Higher bounce rates could be the result of several issues both practical and content-related. Pages may be taking too long to load, visitors may find navigation too difficult, or the content or design elements simply aren’t strong enough to compel people to stay. A good rule of thumb is to revisit your website’s elements if its bounce rate exceeds 30%.
Sources of traffic
Most new visitors get to your website through some sort of referral, whether it’s a Google search results page, links from marketing emails, or links from social media or external websites. Generally only repeated and frequent visitors access your website via the URL in their browsers. If they’re new to your site, they almost definitely got there from somewhere else.
Traffic source reports show where your new visitors are coming from. Although all external links are valuable, search engine referrals are the sources that require your most focus. If your search engine traffic is low, you may have to work on keyword and search string game plans.
Mobile and desktop visits
This data point is simple enough: It describes the devices people use to access your site. Given the huge expansion and ubiquity of smartphones, many webmasters use a “mobile-first” approach when it comes to web design—it’s becoming most users’ web device of choice, so it’s important to get your mobile presence right to attract more volume. If your mobile visits are sharply lower than desktop or laptop visits, you’ll want to take a closer look at your web design strategy.

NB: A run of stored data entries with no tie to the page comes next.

(* ===== verification/Extractors.v ===== *)
(** * Reference and historical extractors

    [RefDataState] of [engine/state/refdata.rs], [HistDataResponse] and [HistDataState] of
    [engine/state/histdata.rs], and the streaming [ResponseStream] and
    [HistDataStreamState] of [engine/state/histdata_stream.rs]: the messages of a response
    are read into rows, failed securities become diagnostics, and the answer is one batch
    or a stream of chunks.

    The builders both extractors keep side by side are the record [Sinks].  A reply
    channel is the value sent on it; the bounded channel of a stream is a queue. *)

From Stdlib Require Import Ascii String ZArith Lia SpecFloat.
From stdpp Require Import pretty.
From S2P Require Import Prelude Errors Update Decoder Plan Schema Diagnostics Pool Metadata.
From S2P Require Import ShardMerge Calendar Columns Extract.
Local Open Scope Z_scope.

(** ** Builders *)

Record Sinks : Type := mkSinks {
  sk_columns : ColumnSet;
  sk_long_rows : option LongRowWriter;
  sk_long : option LongStringColumns;
  sk_typed : option TypedLongColumns;
  sk_wide : option WideColumns
}.

(** The builders [with_format] and [HistDataResponse::new] create. *)
Definition sinks_new (names : list string) (types : gmap string ArrowType) (format : OutputFormat)
  (mode : LongMode) (include_date : bool) : Sinks :=
  let long_value_type :=
    match format, mode with OfLong, LmString => Some (common_value_type names types) | _, _ => None end in
  let wide := match format with OfWide => Some (wide_new names types include_date) | OfLong => None end in
  let columns :=
    match long_value_type, wide, mode with
    | None, None, LmString | None, None, LmWithMetadata =>
        map_fold (fun n t cs => set_type_hint cs n t) column_set_new types
    | _, _, _ => column_set_new
    end in
  mkSinks columns None ((fun t => long_new t include_date) <$> long_value_type)
    (match format, mode with OfLong, LmTyped => Some (typed_new include_date) | _, _ => None end)
    wide.

Definition sinks_row_count (s : Sinks) (format : OutputFormat) : nat :=
  match format with
  | OfLong =>
      match sk_long s with
      | Some c => ls_row_count c
      | None => match sk_typed s with Some c => tl_row_count c | None => cs_row_count (sk_columns s) end
      end
  | OfWide => match sk_wide s with Some c => wc_row_count c | None => cs_row_count (sk_columns s) end
  end.

Definition with_columns (s : Sinks) (cs : ColumnSet) (w : option LongRowWriter) : Sinks :=
  mkSinks cs w (sk_long s) (sk_typed s) (sk_wide s).
Definition with_long (s : Sinks) (c : LongStringColumns) : Sinks :=
  mkSinks (sk_columns s) (sk_long_rows s) (Some c) (sk_typed s) (sk_wide s).
Definition with_typed (s : Sinks) (c : TypedLongColumns) : Sinks :=
  mkSinks (sk_columns s) (sk_long_rows s) (sk_long s) (Some c) (sk_wide s).
Definition with_wide (s : Sinks) (c : WideColumns) : Sinks :=
  mkSinks (sk_columns s) (sk_long_rows s) (sk_long s) (sk_typed s) (Some c).

(** The writer, resolved on first use. *)
Definition long_row_writer (s : Sinks) (mode : LongMode) (include_date : bool) : Sinks * LongRowWriter :=
  match sk_long_rows s with
  | Some w => (s, w)
  | None =>
      let '(cs, w) := writer_new (sk_columns s) mode include_date in (with_columns s cs (Some w), w)
  end.

(** [reserve_if_empty], called in the typed long mode only. *)
Definition reserve (s : Sinks) (format : OutputFormat) (mode : LongMode) : Sinks :=
  match format, mode, sk_typed s with
  | OfLong, LmTyped, Some c => with_typed s (reserve_if_empty c)
  | _, _, _ => s
  end.

Section Rows.
Context {E : Type} `{Sdk E} `{SdkScalars E} `{ChronoStamp}.
Variables ryu_text other_text : spec_float -> string.

(** The loops over the requested fields, their cached types and their dtype hints. *)
Fixpoint for_fields {S : Type} (f : S -> string -> option string -> option Value -> option S) (fd : E)
  (names : list string) (dts : list (option DataType)) (hints : list (option string)) (s : S)
  : option (S * list (option DataType)) :=
  match names, dts, hints with
  | name :: names, dt :: dts, hint :: hints =>
      let '(v, dt) := read_child fd name dt in
      s ← f s name hint v;
      '(s, dts) ← for_fields f fd names dts hints s;
      Some (s, dt :: dts)
  | _, _, _ => Some (s, dts)
  end.

(** One row of any long layout; [None] is a panic. *)
Definition append_long_row (s : Sinks) (mode : LongMode) (include_date : bool) (ticker : string)
  (date : option Value) (field : string) (hint : option string) (v : option Value) : option Sinks :=
  match sk_long s with
  | Some c => Some (with_long s (long_append_row ryu_text other_text c ticker date field v))
  | None =>
      match sk_typed s with
      | Some c => Some (with_typed s (typed_append_row c ticker date field v))
      | None =>
          let '(s, w) := long_row_writer s mode include_date in
          cs ← writer_append_row ryu_text other_text w (sk_columns s) ticker date field v hint;
          Some (with_columns s cs (sk_long_rows s))
      end
  end.

(** [process_long_format] *)
Definition process_long_format (s : Sinks) (mode : LongMode) (include_date : bool) (names : list string)
  (dts : list (option DataType)) (hints : list (option string)) (ticker : string) (date : option Value) (fd : E)
  : option (Sinks * list (option DataType)) :=
  let s := match sk_long s, sk_typed s with
           | None, None => (long_row_writer s mode include_date).1
           | _, _ => s
           end in
  for_fields (fun s name hint v => append_long_row s mode include_date ticker date name hint v)
    fd names dts hints s.

(** [process_wide_format] *)
Definition process_wide_format (s : Sinks) (names : list string) (dts : list (option DataType))
  (ticker : string) (date : option Value) (fd : E) : Sinks * list (option DataType) :=
  match sk_wide s with
  | Some c =>
      let '(c, dts) := wide_append_row ryu_text other_text c ticker date fd names dts in
      (with_wide s c, dts)
  | None => (s, dts)
  end.

Definition process_format (s : Sinks) (format : OutputFormat) (mode : LongMode) (include_date : bool)
  (names : list string) (dts : list (option DataType)) (hints : list (option string))
  (ticker : string) (date : option Value) (fd : E) : option (Sinks * list (option DataType)) :=
  match format with
  | OfLong => process_long_format s mode include_date names dts hints ticker date fd
  | OfWide => Some (process_wide_format s names dts ticker date fd)
  end.

(** ** Reference data *)

Record RefDataState : Type := mkRefData {
  rd_field_names : list string;
  rd_datatypes : list (option DataType);
  rd_dtype_hints : list (option string);
  rd_format : OutputFormat;
  rd_long_mode : LongMode;
  rd_include_security_errors : bool;
  rd_failed_securities : list string;
  rd_field_exception_securities : gset string;
  rd_field_exception_count : nat;
  rd_sinks : Sinks;
  rd_meta : ResponseMetadata
}.

(** [with_format], then [capture_delayed] when there is something to capture. *)
Definition refdata_with_format (names : list string) (format : OutputFormat) (mode : LongMode)
  (types : option (gmap string ArrowType)) (include_security_errors : bool) : RefDataState :=
  let types := default ∅ types in
  mkRefData names (replicate (length names) None) (field_dtype_hints names types) format mode
    include_security_errors [] ∅ 0 (sinks_new names types format mode false) metadata_default.

Definition refdata_capture_delayed (st : RefDataState) (hidden : list string) : RefDataState :=
  mkRefData (rd_field_names st) (rd_datatypes st) (rd_dtype_hints st) (rd_format st) (rd_long_mode st)
    (rd_include_security_errors st) (rd_failed_securities st) (rd_field_exception_securities st)
    (rd_field_exception_count st) (rd_sinks st) (capture_delayed (rd_meta st) hidden).

Definition refdata_set (st : RefDataState) (dts : list (option DataType)) (failed : list string)
  (exceptions : gset string) (count : nat) (s : Sinks) (m : ResponseMetadata) : RefDataState :=
  mkRefData (rd_field_names st) dts (rd_dtype_hints st) (rd_format st) (rd_long_mode st)
    (rd_include_security_errors st) failed exceptions count s m.

Definition security_error_detail (e : SecurityErrorDetails) : string :=
  ("code=" +:+ pretty (sd_code e) +:+ " category=" +:+ sd_category e +:+ " subcategory=" +:+ sd_subcategory e
   +:+ " message=" +:+ sd_message e)%string.

Definition append_security_error_row (s : Sinks) (mode : LongMode) (ticker : string) (e : SecurityErrorDetails)
  : option Sinks :=
  append_long_row s mode false ticker None "__SECURITY_ERROR__" (Some "string"%string)
    (Some (BString (security_error_detail e))).

(** One security of the loop of [process_message]. *)
Definition refdata_security (st : RefDataState) (entry : E) : option RefDataState :=
  let security := scan entry in
  let t := ticker security in
  let '(m, diagnostics) := record_security (rd_meta st) t security in
  match diag_security_error diagnostics with
  | Some error =>
      s ← (if rd_include_security_errors st
           then append_security_error_row (rd_sinks st) (rd_long_mode st) t error
           else Some (rd_sinks st));
      Some (refdata_set st (rd_datatypes st) (rd_failed_securities st ++ [t])
              (rd_field_exception_securities st) (rd_field_exception_count st) s m)
  | None =>
      let n := field_exception_count diagnostics in
      let '(exceptions, count) :=
        if (0 <? n)%nat then ({[t]} ∪ rd_field_exception_securities st, (rd_field_exception_count st + n)%nat)
        else (rd_field_exception_securities st, rd_field_exception_count st) in
      match sec_field_data security with
      | None =>
          Some (refdata_set st (rd_datatypes st) (rd_failed_securities st) exceptions count (rd_sinks st) m)
      | Some fd =>
          '(s, dts) ← process_format (rd_sinks st) (rd_format st) (rd_long_mode st) false
                        (rd_field_names st) (rd_datatypes st) (rd_dtype_hints st) t None fd;
          Some (refdata_set st dts (rd_failed_securities st) exceptions count s m)
      end
  end.

Fixpoint refdata_securities (st : RefDataState) (l : list E) : option RefDataState :=
  match l with [] => Some st | e :: l => st ← refdata_security st e; refdata_securities st l end.

Definition refdata_process_message (st : RefDataState) (root : E) : option RefDataState :=
  match e_get root "securityData" with
  | None => Some st
  | Some security_data =>
      refdata_securities
        (refdata_set st (rd_datatypes st) (rd_failed_securities st) (rd_field_exception_securities st)
           (rd_field_exception_count st) (reserve (rd_sinks st) (rd_format st) (rd_long_mode st)) (rd_meta st))
        (e_values security_data)
  end.

(** ** Historical data *)

Record HistDataResponse : Type := mkHistData {
  hd_field_names : list string;
  hd_datatypes : list (option DataType);
  hd_date_datatype : option DataType;
  hd_dtype_hints : list (option string);
  hd_format : OutputFormat;
  hd_long_mode : LongMode;
  hd_sinks : Sinks;
  hd_meta : ResponseMetadata
}.

Definition histdata_new (names : list string) (format : OutputFormat) (mode : LongMode)
  (types : option (gmap string ArrowType)) : HistDataResponse :=
  let types := default ∅ types in
  mkHistData names (replicate (length names) None) None (field_dtype_hints names types) format mode
    (sinks_new names types format mode true) metadata_default.

Definition histdata_set (st : HistDataResponse) (dts : list (option DataType)) (date : option DataType)
  (s : Sinks) (m : ResponseMetadata) : HistDataResponse :=
  mkHistData (hd_field_names st) dts date (hd_dtype_hints st) (hd_format st) (hd_long_mode st) s m.

(** One row of the loop over [fieldData]. *)
Definition histdata_row (st : HistDataResponse) (t : string) (row : E) : option HistDataResponse :=
  let '(date, date_datatype) := read_child row "date" (hd_date_datatype st) in
  '(s, dts) ← process_format (hd_sinks st) (hd_format st) (hd_long_mode st) true
                (hd_field_names st) (hd_datatypes st) (hd_dtype_hints st) t date row;
  Some (histdata_set st dts date_datatype s (hd_meta st)).

Fixpoint histdata_rows (st : HistDataResponse) (t : string) (l : list E) : option HistDataResponse :=
  match l with [] => Some st | row :: l => st ← histdata_row st t row; histdata_rows st t l end.

(** The state and the security that failed. *)
Definition histdata_process_message (st : HistDataResponse) (root : E)
  : option (HistDataResponse * option string) :=
  match e_get root "securityData" with
  | None => Some (st, None)
  | Some security_data =>
      if e_is_null security_data then Some (st, None)
      else
        let security := scan security_data in
        let t := ticker security in
        let '(m, diagnostics) := record_security (hd_meta st) t security in
        let st := histdata_set st (hd_datatypes st) (hd_date_datatype st) (hd_sinks st) m in
        match diag_security_error diagnostics with
        | Some _ => Some (st, Some t)
        | None =>
            match sec_field_data security with
            | None => Some (st, None)
            | Some field_data =>
                let st := histdata_set st (hd_datatypes st) (hd_date_datatype st)
                            (reserve (hd_sinks st) (hd_format st) (hd_long_mode st)) m in
                st ← histdata_rows st t (e_values field_data);
                Some (st, None)
            end
        end
  end.
End Rows.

New and recurrent visitors
Attracting new visitors to your site is always a primary goal. Growing your visitor base is key to expansion. But maintaining interest to frequent, repeated visitors to your site is important as well. They represent your “core” target audience, and just like any other business you want to ensure people are satisfied enough with your product to keep coming back.
If repeat visits comprise at least 30% of overall visits, you’re doing pretty well. If they fall below 20%, it may be time to produce new content or find other ways to make your website more alluring to your core audience.